✦ Remembering Saints

Feast day: March 25

The Annunciation of the Lord

Solemnity · 1st century

Patron of —

The angel Gabriel announces to Mary that she will bear the Son of God, and her 'yes' becomes the hinge of history — God taking flesh in her womb.

The Annunciation, kept on March 25 — nine months exactly before Christmas — celebrates the moment on which the whole of salvation turns: the announcement by the angel Gabriel to a young woman of Nazareth that she was to become the mother of the Son of God. It is not chiefly a feast of Mary's birth or death, but of the instant of the Incarnation itself, when, at her consent, the Word became flesh.
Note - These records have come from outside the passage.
(** What one call does to the entries: those that stay are still in the window; an entry in the
    window leaves only if the map was full and it was the oldest. *)
Lemma record_and_check_spec window cap key now m r m' :
  record_and_check window cap key now m = (r, m') ->
  (forall k t, m' !! k = Some t -> m !! k = Some t /\ now - t < window \/ r = true /\ k = key /\ t = now) /\
  (r = true -> m' !! key = Some now) /\
  (r = false -> exists t, m !! key = Some t /\ now - t < window) /\
  (forall k t, m !! k = Some t -> now - t < window -> m' !! k = Some t \/
     r = true /\ cap <= N.of_nat (size (filter (fun kt : ReplayKey * N => now -| kt.2 < window) m)) /\
     forall k' t', m !! k' = Some t' -> now - t' < window -> t <= t') /\
  (0 < cap -> N.of_nat (size m) <= cap -> N.of_nat (size m') <= cap).
Proof.
  unfold record_and_check. set (m1 := filter _ m).
  assert (forall k t, m1 !! k = Some t <-> m !! k = Some t /\ now - t < window) as Hm1.
  { intros k t. subst m1. rewrite map_lookup_filter_Some. done. }
  assert (N.of_nat (size m1) <= N.of_nat (size m)) as Hsz.
  { apply N2Z.inj_le. rewrite !nat_N_Z. apply inj_le, map_subseteq_size, map_filter_subseteq. }
  destruct (m1 !! key) as [t0|] eqn:Ek.
  - intros [= <- <-]. split; [intros k t Hk; left; by apply Hm1|]. split; [done|].
    split; [intros _; exists t0; by apply Hm1|]. split; [intros k t Hk Ht; left; by apply Hm1|lia].
  - set (m2 := if cap <=? N.of_nat (size m1) then _ else m1). intros [= <- <-].
    assert (m2 ⊆ m1 /\ (0 < cap -> N.of_nat (size m) <= cap -> N.of_nat (size m2) + 1 <= cap) /\
      forall k t, m1 !! k = Some t -> m2 !! k = Some t \/ cap <= N.of_nat (size m1) /\ forall k' t', m1 !! k' = Some t' -> t <= t')
      as (Hsub & Hcap & Hkeep).
    { subst m2. destruct (cap <=? N.of_nat (size m1)) eqn:Ec; [apply N.leb_le in Ec|apply N.leb_gt in Ec].
      2: { split; [done|]. split; [lia|by left]. }
      pose proof (min_by_key_spec snd (hm_iter m1)) as Hmin. destruct (min_by_key snd (hm_iter m1)) as [[o t0]|].
      - destruct Hmin as [Hin Hle]. apply elem_of_hm_iter in Hin. split; [apply delete_subseteq|]. split.
        + intros _ Hle'. rewrite map_size_delete_Some by eauto.
          assert (size m1 <> 0%nat) by (intros Hz; apply map_size_empty_inv in Hz; by rewrite Hz in Hin). lia.
        + intros k t Hk. destruct (decide (k = o)) as [->|Hne]; [right|left; by rewrite lookup_delete_ne].
          split; [done|]. rewrite Hk in Hin. injection Hin as <-. intros k' t' Hk'.
          apply (Hle (k', t')). by apply elem_of_hm_iter.
      - split; [done|]. assert (m1 = ∅) as Hem.
        { apply map_empty. intros k. destruct (m1 !! k) as [t|] eqn:Hk; [|done]. apply elem_of_hm_iter in Hk. rewrite Hmin in Hk. by apply elem_of_nil in Hk. }
        split; [|by left]. rewrite Hem, map_size_empty in Ec |- *. lia. }
    split; [|split; [|split; [done|split]]].
    + intros k t. rewrite lookup_insert_Some. intros [[<- <-]|[_ Hk]]; [by right|]. left. apply Hm1. by eapply lookup_weaken.
    + intros _. by rewrite lookup_insert_eq.
    + intros k t Hk Ht. assert (m1 !! k = Some t) as Hk1 by by apply Hm1.
      destruct (Hkeep k t Hk1) as [Hk2|[Hc Hold]].
      * left. rewrite lookup_insert_ne; [done|]. intros <-. by rewrite Ek in Hk1.
      * right. split; [done|]. split; [done|]. intros k' t' Hk' Ht'. apply (Hold k' t'). by apply Hm1.
    + intros H1 H2. rewrite map_size_insert_None.
      * specialize (Hcap H1 H2). lia.
      * destruct (m2 !! key) eqn:E2; [|done]. by rewrite (lookup_weaken _ _ _ _ E2 Hsub) in Ek.
Qed.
The angel greeted her, the Gospel of Luke records, with words that have echoed in Christian prayer ever since: 'Hail, full of grace, the Lord is with you.' Troubled, Mary was told not to be afraid, for she had found favor with God and would conceive and bear a son, Jesus, who would be called the Son of the Most High and reign forever. When she asked how this could be, since she had no husband, Gabriel answered that the Holy Spirit would overshadow her.

Everything waited on her reply. The Church has always seen in this moment a kind of holding of the breath of all creation — God, having willed to become man, awaiting the free 'yes' of a creature. And Mary gave it: 'Behold, I am the handmaid of the Lord; let it be done to me according to your word.'

With those words the Son of God took flesh in her womb. For this reason the Angelus, prayed three times a day at the ringing of the bell, recalls the Annunciation, and at the words 'and the Word was made flesh' the faithful bow or kneel — honoring the mystery that began in a quiet room in Nazareth and changed the history of the world.

Nine months before Christmas to the day, the Church celebrates the moment of the Incarnation itself — not Jesus' birth, but his conception.

“Behold, I am the handmaid of the Lord; let it be done to me according to your word.”